◆ DATA FOR THIS EXERCISE ◆
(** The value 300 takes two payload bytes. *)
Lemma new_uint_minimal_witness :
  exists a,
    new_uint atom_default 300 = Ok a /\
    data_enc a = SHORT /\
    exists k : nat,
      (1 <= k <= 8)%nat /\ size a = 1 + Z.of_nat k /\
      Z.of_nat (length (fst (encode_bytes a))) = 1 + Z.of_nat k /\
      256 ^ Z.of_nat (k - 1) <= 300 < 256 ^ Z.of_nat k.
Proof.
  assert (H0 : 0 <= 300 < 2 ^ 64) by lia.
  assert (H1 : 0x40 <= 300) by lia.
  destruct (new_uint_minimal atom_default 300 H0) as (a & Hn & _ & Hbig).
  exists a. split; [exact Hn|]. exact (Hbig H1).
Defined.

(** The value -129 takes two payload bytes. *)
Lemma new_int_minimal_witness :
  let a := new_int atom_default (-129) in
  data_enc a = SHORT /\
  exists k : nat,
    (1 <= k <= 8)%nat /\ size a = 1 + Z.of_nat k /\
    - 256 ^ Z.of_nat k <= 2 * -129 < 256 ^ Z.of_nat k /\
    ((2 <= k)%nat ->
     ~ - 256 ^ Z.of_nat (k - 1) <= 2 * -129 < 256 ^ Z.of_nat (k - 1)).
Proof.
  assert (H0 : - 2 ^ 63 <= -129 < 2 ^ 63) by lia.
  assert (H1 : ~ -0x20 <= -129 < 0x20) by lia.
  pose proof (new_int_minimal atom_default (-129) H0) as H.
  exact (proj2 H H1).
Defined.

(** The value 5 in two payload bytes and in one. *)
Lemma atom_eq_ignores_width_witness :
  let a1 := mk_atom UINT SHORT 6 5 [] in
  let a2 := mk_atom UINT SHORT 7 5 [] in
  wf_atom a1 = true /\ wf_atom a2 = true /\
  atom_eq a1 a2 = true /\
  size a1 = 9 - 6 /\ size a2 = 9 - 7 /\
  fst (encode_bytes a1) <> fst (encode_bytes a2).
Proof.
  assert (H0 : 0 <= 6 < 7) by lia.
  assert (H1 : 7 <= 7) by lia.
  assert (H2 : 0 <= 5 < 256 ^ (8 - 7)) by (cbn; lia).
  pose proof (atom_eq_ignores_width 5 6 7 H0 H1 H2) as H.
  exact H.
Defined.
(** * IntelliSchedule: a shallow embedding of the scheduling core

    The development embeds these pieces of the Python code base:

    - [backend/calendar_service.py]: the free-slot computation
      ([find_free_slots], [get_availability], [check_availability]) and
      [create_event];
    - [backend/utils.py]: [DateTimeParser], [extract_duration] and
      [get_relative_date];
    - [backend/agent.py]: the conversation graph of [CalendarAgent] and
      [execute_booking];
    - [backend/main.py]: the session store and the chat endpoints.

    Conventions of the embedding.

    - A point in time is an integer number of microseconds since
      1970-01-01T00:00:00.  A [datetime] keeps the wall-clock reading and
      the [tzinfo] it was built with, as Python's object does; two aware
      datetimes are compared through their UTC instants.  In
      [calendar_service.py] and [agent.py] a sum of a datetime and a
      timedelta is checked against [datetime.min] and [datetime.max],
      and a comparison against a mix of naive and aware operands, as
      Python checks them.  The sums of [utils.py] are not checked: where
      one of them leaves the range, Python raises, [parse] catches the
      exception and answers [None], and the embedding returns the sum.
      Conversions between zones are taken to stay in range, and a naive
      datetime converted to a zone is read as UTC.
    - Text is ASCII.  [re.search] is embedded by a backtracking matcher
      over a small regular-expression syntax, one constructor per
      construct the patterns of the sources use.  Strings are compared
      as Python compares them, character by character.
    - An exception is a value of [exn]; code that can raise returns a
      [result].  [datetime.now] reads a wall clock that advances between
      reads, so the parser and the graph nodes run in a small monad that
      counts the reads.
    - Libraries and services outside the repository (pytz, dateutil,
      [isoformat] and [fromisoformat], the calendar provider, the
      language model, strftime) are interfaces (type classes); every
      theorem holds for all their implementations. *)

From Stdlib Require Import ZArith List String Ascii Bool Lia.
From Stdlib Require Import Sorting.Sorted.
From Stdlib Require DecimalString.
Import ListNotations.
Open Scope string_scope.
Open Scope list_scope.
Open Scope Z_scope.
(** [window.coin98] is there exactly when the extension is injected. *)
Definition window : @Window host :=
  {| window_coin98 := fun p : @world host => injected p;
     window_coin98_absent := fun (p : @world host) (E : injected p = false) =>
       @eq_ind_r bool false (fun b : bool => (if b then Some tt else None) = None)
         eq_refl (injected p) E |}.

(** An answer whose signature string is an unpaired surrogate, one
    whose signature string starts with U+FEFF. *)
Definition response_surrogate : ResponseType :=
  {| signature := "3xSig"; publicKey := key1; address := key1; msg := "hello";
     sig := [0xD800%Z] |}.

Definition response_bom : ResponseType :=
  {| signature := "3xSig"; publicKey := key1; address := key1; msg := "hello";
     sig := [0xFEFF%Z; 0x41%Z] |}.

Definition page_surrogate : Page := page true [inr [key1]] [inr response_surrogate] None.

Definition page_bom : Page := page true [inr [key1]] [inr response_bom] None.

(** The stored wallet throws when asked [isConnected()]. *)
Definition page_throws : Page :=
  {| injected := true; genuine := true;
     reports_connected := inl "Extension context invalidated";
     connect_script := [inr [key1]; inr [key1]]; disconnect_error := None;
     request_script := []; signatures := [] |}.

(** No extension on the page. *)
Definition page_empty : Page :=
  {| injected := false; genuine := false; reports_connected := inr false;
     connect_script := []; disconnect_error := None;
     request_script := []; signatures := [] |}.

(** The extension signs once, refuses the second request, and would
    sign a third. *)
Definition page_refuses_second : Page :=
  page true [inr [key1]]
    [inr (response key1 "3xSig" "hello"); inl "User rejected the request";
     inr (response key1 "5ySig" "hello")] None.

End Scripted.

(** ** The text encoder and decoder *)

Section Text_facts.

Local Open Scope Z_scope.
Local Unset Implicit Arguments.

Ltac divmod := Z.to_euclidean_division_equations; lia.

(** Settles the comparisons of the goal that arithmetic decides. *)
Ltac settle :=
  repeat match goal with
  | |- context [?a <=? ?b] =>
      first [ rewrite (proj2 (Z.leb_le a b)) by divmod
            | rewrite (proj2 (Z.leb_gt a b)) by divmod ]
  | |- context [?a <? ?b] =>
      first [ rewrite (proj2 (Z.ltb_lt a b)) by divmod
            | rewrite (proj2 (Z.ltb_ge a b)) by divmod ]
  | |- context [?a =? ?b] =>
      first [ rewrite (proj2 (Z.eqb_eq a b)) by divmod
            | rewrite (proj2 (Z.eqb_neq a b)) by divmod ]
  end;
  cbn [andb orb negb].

--

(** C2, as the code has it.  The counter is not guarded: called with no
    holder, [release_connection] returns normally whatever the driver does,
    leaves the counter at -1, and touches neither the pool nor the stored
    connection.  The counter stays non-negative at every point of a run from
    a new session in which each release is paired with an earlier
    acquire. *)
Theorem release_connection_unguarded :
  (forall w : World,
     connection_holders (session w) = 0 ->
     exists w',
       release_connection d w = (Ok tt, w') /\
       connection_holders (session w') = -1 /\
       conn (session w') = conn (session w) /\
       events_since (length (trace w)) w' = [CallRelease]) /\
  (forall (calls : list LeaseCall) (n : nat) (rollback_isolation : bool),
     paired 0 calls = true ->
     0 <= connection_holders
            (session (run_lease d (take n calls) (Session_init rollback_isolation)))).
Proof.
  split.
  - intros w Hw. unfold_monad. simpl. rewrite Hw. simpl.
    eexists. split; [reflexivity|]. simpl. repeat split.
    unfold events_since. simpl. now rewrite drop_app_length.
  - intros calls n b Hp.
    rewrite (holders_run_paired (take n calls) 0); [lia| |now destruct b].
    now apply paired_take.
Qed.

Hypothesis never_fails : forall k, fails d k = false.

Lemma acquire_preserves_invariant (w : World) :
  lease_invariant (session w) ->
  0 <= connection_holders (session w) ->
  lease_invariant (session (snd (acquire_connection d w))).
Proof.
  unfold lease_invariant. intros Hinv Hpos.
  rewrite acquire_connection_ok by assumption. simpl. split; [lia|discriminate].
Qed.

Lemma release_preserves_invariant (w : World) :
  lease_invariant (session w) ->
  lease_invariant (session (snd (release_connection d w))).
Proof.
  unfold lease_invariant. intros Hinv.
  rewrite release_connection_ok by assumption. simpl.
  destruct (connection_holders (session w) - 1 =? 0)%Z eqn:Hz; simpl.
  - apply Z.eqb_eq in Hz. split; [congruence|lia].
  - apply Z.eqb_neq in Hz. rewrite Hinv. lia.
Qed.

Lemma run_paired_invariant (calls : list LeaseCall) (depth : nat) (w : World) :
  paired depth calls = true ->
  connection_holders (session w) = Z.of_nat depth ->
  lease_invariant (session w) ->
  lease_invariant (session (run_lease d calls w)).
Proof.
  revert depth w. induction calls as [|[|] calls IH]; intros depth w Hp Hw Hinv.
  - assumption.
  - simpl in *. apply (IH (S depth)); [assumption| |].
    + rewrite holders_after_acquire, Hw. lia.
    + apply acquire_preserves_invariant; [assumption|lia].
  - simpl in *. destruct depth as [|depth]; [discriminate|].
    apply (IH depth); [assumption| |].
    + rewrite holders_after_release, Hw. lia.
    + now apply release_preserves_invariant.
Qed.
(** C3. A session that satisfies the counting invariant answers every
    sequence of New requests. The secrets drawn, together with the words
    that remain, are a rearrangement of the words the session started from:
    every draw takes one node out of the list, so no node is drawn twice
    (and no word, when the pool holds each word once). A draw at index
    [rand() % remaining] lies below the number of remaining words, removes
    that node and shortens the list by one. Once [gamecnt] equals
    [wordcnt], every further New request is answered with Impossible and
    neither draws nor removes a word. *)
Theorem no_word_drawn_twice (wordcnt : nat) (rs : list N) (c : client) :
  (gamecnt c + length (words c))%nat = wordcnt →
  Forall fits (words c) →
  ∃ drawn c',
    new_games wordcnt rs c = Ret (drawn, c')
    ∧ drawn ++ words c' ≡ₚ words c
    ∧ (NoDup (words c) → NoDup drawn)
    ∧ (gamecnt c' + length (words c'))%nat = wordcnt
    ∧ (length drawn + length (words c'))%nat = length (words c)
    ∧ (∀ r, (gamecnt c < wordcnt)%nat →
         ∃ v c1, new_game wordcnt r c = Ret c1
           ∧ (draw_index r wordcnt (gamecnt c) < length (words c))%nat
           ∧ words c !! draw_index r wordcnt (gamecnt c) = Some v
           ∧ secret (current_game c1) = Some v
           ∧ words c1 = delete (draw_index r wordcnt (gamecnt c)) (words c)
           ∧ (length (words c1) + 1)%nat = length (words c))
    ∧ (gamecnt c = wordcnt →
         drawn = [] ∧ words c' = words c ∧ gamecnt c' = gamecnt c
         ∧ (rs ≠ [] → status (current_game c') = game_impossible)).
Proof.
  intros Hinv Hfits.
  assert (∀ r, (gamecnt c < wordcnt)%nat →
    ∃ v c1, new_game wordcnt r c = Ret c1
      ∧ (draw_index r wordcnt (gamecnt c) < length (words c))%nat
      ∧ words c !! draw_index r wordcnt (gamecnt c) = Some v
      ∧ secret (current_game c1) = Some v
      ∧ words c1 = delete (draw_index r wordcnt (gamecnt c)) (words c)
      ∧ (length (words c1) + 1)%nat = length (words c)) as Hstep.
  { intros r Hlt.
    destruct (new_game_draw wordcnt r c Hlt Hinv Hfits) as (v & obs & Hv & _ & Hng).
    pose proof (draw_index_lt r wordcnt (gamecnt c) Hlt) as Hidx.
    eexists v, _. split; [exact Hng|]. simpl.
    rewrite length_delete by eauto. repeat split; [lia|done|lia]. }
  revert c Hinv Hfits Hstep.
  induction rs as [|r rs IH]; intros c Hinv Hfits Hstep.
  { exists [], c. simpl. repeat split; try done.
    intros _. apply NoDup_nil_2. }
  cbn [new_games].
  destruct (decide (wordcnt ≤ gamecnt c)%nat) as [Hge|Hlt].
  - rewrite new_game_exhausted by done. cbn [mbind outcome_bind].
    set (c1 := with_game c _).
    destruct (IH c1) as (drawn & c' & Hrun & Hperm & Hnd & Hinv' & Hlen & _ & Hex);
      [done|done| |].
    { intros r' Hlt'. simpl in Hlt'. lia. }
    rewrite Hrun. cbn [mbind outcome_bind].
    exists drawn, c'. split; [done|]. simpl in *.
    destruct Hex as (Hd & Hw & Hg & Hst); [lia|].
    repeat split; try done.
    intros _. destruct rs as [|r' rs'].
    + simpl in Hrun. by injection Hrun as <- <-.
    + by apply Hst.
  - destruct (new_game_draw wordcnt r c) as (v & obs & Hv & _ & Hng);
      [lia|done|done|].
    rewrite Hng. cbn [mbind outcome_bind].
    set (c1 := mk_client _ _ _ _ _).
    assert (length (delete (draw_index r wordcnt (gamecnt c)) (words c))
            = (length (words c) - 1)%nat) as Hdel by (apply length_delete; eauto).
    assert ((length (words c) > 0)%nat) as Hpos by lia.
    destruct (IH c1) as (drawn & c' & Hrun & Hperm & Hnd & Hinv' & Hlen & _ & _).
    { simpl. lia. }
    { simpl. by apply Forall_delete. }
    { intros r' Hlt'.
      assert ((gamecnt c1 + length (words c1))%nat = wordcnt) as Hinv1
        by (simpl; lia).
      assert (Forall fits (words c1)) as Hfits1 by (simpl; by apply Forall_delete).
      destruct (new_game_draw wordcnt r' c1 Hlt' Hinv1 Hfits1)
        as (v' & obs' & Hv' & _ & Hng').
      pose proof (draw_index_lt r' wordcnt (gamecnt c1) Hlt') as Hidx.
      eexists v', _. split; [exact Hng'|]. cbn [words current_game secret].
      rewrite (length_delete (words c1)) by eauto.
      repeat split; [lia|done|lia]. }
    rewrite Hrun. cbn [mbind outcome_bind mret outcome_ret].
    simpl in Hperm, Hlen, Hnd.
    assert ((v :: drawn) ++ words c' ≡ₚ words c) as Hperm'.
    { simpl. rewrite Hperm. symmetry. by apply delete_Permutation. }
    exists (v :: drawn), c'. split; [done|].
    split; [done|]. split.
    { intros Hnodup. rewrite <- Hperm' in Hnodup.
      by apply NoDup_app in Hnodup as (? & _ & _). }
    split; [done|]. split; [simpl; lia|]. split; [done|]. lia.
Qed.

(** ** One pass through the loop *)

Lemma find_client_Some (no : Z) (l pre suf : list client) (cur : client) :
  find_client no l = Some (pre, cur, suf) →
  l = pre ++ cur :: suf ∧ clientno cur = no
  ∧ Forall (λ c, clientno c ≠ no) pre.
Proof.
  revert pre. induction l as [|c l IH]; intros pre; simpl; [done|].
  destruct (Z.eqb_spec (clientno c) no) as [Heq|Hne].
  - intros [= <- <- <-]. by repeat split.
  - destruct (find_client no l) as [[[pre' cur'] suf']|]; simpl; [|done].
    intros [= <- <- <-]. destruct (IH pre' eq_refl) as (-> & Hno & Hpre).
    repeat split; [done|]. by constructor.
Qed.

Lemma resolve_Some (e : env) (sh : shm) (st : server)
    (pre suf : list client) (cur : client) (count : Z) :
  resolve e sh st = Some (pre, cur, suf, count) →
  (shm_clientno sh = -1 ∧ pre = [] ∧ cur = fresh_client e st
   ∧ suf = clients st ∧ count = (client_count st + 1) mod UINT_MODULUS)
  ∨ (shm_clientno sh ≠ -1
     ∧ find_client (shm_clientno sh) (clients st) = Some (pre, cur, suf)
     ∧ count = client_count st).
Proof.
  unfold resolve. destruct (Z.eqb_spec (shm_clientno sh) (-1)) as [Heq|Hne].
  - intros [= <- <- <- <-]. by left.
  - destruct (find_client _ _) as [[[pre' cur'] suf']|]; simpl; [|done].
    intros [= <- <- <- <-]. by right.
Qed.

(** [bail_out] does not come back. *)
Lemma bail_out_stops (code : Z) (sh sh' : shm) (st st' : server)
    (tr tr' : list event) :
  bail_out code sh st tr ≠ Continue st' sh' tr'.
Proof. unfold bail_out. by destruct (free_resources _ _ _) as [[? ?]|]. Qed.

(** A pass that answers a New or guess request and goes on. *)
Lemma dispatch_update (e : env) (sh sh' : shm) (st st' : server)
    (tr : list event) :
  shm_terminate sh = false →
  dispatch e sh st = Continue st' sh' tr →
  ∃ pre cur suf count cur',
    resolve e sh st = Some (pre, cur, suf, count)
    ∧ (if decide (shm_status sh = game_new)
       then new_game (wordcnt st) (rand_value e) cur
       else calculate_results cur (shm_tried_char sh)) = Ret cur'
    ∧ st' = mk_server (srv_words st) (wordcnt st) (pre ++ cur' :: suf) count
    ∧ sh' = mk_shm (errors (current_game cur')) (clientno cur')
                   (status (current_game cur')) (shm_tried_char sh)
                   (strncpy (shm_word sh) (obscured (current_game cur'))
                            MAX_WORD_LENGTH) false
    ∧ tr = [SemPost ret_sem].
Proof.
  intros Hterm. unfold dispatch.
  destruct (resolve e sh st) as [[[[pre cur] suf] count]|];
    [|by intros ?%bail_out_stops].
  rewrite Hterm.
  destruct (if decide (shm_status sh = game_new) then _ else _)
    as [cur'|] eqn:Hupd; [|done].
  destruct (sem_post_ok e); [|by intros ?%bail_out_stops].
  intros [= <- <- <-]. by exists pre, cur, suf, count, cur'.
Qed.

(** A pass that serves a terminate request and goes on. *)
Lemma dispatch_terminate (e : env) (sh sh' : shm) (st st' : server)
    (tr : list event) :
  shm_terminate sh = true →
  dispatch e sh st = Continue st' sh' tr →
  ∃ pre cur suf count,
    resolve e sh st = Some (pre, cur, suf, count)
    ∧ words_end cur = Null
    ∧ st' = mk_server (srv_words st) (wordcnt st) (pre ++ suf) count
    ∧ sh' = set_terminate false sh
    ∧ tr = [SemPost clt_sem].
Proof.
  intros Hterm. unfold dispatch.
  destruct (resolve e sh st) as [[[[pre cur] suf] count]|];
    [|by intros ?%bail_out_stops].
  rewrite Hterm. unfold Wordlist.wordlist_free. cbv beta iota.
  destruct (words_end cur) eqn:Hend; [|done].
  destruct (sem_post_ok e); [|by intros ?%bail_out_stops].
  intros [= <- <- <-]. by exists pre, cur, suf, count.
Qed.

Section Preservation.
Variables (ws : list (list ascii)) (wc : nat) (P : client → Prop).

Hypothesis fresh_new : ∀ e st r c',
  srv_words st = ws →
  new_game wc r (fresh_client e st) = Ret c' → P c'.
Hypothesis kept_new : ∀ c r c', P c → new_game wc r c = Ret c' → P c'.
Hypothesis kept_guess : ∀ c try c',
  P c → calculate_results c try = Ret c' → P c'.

◆ INSTRUCTIONS TO FOLLOW ◆
Reproduce exactly, and only, the part of the listing above that begins at the line with "new_game wc r (fresh_client" and goes on through the line with "P c → calculate_results".

◆ WRITTEN SOLUTION ◆
  new_game wc r (fresh_client e st) = Ret c' → P c'.
Hypothesis kept_new : ∀ c r c', P c → new_game wc r c = Ret c' → P c'.
Hypothesis kept_guess : ∀ c try c',
  P c → calculate_results c try = Ret c' → P c'.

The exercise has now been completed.